## WHAT IS EXPECTED:
Each line holding the word "transitivity" must appear in the answer, copied from the entries.

[PROVIDED INFORMATION — start]

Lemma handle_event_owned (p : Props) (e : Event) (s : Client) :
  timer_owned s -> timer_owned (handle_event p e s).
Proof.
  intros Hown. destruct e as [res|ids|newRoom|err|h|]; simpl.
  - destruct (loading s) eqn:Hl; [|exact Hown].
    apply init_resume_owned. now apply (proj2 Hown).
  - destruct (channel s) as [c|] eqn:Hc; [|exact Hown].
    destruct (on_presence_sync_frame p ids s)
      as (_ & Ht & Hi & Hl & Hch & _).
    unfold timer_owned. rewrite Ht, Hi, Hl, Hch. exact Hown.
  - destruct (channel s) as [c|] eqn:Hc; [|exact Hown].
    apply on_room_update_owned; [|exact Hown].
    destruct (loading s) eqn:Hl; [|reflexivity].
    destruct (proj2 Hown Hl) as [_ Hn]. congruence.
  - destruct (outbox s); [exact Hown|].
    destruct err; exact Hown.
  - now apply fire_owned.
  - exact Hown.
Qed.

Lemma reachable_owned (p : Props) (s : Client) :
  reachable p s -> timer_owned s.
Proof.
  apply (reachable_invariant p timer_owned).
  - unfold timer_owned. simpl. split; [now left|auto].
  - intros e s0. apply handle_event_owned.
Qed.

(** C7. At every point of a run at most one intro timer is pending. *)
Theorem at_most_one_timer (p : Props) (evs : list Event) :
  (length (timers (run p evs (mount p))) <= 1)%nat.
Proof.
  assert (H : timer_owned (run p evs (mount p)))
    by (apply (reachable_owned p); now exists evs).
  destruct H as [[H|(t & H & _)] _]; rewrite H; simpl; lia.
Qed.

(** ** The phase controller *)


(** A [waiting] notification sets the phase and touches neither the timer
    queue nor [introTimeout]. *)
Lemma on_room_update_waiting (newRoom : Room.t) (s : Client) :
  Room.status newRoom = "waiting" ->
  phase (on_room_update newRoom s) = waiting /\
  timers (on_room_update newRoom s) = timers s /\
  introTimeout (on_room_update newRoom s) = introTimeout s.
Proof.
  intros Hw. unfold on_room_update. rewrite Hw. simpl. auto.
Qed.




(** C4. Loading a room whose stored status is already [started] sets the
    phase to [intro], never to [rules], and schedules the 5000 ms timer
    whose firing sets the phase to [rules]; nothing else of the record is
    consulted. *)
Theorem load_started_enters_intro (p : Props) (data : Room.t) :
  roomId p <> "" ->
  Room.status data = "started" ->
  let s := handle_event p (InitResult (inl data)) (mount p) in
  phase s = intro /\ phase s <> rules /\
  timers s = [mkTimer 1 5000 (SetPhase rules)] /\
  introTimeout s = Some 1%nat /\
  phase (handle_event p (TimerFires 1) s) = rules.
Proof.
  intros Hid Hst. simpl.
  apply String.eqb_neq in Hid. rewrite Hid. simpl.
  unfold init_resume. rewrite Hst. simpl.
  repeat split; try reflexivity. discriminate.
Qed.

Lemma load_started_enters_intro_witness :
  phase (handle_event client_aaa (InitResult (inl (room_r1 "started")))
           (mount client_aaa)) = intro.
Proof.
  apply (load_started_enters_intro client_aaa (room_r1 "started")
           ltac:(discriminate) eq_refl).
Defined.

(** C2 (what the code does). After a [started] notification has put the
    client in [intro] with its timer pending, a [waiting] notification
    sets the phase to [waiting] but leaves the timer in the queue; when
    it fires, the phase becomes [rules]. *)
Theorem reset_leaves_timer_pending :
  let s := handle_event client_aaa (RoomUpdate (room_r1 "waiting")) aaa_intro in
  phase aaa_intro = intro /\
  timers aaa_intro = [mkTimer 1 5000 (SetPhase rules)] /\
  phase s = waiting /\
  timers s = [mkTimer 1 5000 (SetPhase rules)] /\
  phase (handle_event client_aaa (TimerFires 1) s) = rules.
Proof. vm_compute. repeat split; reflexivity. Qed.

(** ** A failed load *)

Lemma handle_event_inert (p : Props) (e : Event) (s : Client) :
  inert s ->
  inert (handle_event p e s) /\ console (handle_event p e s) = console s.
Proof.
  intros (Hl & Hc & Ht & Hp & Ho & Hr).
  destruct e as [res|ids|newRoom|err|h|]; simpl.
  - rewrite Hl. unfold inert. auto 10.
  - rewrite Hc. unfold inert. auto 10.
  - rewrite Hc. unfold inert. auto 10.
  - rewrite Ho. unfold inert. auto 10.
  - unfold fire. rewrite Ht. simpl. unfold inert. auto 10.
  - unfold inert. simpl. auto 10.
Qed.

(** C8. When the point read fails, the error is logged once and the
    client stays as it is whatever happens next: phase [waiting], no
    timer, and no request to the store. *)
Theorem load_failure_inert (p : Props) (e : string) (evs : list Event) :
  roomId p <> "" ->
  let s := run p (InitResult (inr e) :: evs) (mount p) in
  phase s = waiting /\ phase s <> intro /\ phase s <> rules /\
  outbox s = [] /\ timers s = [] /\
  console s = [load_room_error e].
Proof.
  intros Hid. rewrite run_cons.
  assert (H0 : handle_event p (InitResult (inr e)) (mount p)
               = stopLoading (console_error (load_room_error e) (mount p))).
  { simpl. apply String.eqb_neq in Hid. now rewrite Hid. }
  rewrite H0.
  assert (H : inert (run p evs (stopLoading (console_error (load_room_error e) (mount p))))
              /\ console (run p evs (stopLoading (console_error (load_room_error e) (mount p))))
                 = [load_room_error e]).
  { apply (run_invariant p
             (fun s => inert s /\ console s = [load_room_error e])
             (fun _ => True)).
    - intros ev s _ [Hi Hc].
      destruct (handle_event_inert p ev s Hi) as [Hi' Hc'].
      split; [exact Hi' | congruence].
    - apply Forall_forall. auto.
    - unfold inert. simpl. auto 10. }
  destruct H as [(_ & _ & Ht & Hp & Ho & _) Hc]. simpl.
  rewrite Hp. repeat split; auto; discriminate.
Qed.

[PROVIDED INFORMATION — finish]
[PROVIDED INFORMATION — start]

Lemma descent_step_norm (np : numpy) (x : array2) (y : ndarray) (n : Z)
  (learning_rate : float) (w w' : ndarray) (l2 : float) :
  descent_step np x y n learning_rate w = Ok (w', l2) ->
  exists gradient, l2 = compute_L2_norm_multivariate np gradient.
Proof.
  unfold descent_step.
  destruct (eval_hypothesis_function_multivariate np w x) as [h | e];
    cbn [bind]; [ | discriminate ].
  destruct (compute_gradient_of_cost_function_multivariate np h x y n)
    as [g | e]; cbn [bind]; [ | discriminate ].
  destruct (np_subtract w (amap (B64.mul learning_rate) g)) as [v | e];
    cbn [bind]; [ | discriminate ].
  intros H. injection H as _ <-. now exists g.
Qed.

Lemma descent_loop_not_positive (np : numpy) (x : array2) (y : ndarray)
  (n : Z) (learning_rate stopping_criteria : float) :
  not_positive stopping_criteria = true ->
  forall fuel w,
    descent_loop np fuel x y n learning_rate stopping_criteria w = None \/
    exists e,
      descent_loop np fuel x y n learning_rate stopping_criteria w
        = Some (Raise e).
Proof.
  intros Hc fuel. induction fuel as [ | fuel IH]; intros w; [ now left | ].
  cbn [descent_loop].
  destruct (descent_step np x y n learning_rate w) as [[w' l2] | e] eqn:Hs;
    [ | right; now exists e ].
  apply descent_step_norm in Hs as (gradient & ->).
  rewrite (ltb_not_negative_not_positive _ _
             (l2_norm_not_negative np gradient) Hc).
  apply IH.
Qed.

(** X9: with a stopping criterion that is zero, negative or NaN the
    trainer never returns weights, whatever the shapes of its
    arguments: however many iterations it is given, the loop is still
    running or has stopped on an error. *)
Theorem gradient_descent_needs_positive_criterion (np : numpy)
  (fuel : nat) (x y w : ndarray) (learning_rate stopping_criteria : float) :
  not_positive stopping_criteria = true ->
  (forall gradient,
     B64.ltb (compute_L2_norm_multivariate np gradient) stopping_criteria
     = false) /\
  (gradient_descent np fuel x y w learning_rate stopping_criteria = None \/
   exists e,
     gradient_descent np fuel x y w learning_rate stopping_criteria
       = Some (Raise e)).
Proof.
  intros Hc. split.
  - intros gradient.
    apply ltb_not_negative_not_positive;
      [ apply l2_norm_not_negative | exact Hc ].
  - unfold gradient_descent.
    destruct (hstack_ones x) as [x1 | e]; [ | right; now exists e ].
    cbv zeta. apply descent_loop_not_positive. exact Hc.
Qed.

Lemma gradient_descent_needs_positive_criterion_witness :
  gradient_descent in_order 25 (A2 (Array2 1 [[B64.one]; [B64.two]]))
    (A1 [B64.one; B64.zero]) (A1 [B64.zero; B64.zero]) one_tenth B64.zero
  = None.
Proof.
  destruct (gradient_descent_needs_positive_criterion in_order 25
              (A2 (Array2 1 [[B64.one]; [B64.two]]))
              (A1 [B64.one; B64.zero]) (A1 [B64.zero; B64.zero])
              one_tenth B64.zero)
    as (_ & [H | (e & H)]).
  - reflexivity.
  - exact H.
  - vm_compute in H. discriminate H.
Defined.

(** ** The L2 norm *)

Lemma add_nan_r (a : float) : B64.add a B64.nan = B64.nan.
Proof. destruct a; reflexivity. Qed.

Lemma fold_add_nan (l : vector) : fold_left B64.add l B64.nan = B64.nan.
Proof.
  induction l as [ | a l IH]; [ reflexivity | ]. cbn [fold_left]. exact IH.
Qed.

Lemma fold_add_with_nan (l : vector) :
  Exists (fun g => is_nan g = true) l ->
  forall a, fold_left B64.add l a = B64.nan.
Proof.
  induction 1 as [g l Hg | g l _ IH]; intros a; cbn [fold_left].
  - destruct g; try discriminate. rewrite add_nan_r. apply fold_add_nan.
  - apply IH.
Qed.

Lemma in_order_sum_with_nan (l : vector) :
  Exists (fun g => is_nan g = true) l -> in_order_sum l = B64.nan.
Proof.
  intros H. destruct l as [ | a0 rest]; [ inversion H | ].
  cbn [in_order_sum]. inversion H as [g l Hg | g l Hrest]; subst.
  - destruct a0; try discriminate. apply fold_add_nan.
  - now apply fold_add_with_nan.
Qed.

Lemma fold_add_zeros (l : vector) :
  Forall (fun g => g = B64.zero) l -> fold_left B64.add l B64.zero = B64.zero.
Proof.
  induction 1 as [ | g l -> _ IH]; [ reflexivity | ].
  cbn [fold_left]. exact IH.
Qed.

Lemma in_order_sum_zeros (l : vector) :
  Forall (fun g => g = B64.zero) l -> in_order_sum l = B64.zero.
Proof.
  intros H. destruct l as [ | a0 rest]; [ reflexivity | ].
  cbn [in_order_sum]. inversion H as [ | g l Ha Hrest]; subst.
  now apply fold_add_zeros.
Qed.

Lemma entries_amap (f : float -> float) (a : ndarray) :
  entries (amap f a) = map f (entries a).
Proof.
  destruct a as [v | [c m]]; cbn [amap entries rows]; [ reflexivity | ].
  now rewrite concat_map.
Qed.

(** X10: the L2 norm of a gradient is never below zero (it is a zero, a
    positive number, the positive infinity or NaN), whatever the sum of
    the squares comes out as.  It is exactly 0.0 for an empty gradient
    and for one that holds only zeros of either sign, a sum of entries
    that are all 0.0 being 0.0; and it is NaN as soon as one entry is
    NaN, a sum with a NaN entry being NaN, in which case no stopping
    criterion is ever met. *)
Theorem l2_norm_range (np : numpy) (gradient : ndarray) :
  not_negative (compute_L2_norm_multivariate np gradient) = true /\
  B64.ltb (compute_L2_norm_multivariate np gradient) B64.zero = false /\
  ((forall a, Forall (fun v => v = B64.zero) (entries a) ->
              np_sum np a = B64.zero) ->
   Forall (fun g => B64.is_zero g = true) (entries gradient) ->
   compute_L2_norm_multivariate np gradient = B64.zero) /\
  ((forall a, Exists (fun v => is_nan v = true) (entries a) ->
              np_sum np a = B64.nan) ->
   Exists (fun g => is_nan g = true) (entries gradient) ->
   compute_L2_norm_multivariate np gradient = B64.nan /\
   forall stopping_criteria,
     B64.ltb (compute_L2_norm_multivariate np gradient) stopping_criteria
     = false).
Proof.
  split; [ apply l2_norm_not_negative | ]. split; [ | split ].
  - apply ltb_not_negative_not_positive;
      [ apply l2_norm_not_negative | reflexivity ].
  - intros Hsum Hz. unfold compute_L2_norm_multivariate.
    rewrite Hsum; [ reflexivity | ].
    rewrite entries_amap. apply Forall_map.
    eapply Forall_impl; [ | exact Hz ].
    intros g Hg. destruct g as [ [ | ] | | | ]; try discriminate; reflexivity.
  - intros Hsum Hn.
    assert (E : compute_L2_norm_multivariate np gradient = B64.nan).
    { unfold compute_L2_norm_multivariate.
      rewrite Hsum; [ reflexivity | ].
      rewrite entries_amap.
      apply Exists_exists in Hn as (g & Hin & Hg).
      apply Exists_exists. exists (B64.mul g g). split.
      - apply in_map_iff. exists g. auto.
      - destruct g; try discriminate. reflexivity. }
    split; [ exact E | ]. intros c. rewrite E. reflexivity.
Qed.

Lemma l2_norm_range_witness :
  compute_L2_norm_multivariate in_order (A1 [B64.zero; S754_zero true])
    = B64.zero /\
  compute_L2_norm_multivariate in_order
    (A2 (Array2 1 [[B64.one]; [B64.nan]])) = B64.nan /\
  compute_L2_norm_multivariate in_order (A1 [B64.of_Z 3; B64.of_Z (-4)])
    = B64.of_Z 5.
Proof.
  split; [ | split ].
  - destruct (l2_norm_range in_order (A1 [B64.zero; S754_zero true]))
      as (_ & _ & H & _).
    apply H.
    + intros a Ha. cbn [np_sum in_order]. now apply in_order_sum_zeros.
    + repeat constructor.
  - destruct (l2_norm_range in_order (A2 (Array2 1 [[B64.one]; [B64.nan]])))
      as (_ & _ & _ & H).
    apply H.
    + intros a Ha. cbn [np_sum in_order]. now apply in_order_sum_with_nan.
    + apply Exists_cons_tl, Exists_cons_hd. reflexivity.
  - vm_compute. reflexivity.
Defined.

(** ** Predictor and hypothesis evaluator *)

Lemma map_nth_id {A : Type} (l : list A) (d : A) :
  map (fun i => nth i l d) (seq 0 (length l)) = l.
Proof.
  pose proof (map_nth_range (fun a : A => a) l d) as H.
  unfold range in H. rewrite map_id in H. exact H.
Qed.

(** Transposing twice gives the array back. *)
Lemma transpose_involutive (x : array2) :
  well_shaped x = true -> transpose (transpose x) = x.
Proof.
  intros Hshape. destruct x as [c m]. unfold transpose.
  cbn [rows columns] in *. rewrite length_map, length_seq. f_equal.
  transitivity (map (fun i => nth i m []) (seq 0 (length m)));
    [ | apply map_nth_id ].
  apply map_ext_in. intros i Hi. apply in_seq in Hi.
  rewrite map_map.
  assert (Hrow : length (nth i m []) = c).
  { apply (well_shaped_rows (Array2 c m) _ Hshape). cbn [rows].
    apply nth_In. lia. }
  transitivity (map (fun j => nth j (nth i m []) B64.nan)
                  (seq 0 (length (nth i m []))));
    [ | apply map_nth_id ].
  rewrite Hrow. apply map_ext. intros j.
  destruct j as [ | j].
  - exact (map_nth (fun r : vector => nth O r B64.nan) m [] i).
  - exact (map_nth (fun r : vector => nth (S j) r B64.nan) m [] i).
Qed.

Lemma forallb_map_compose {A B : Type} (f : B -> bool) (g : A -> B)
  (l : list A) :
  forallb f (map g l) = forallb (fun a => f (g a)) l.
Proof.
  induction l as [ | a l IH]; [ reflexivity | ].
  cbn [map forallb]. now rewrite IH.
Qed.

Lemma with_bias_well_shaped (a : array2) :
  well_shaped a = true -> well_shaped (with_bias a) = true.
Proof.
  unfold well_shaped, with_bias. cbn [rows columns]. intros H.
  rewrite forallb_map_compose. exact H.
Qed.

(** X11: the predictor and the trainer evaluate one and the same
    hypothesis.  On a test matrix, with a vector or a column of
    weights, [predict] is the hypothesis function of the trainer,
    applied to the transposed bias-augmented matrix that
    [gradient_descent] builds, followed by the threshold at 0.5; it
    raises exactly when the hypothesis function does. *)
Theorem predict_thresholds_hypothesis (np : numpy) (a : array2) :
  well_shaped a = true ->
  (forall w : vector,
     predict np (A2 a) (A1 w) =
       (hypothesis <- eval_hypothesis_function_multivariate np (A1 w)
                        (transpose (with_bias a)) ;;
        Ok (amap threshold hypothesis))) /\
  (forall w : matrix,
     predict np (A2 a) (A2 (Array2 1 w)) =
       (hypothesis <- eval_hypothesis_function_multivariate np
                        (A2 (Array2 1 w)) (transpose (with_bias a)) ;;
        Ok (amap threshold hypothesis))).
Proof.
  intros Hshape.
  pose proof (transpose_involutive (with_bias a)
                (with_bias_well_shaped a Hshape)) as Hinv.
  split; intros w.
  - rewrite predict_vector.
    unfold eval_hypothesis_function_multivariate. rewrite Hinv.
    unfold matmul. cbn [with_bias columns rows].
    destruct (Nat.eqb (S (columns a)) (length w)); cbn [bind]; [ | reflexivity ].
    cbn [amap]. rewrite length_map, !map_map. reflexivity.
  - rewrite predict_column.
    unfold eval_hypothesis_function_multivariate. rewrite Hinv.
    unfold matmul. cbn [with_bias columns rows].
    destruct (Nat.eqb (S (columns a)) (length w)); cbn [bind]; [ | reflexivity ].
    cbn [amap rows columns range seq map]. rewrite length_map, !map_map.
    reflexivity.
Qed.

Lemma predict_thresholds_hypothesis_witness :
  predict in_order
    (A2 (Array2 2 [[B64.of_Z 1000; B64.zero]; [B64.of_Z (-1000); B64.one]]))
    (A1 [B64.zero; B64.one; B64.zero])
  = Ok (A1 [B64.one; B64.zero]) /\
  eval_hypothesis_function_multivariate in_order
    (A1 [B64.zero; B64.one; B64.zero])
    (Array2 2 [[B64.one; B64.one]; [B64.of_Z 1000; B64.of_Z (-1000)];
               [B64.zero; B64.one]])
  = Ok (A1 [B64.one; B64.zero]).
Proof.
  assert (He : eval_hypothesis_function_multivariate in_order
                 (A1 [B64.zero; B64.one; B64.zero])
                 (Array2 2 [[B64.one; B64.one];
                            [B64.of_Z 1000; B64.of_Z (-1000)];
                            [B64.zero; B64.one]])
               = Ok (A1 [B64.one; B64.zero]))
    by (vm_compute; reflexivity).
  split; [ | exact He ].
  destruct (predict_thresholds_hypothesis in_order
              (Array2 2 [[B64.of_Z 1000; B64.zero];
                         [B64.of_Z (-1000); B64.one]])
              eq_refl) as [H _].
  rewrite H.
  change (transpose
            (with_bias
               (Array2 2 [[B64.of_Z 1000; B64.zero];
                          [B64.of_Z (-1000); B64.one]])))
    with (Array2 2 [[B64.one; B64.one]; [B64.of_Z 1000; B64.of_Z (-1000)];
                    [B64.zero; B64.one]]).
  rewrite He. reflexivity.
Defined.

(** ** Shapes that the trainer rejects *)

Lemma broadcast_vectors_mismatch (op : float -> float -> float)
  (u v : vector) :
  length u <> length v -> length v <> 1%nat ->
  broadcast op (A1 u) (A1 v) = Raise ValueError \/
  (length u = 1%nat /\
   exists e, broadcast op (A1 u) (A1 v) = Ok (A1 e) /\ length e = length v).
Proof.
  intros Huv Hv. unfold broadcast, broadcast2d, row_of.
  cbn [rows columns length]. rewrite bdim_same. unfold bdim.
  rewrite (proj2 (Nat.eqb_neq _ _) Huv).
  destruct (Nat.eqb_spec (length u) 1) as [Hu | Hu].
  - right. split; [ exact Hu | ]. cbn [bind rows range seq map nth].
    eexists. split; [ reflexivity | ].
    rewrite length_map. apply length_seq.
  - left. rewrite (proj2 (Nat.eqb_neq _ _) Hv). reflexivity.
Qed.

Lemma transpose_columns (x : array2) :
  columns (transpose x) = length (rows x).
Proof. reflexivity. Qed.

[PROVIDED INFORMATION — finish]

## RESULT OF THE TASK:
  transitivity (map (fun i => nth i m []) (seq 0 (length m)));
  transitivity (map (fun j => nth j (nth i m []) B64.nan)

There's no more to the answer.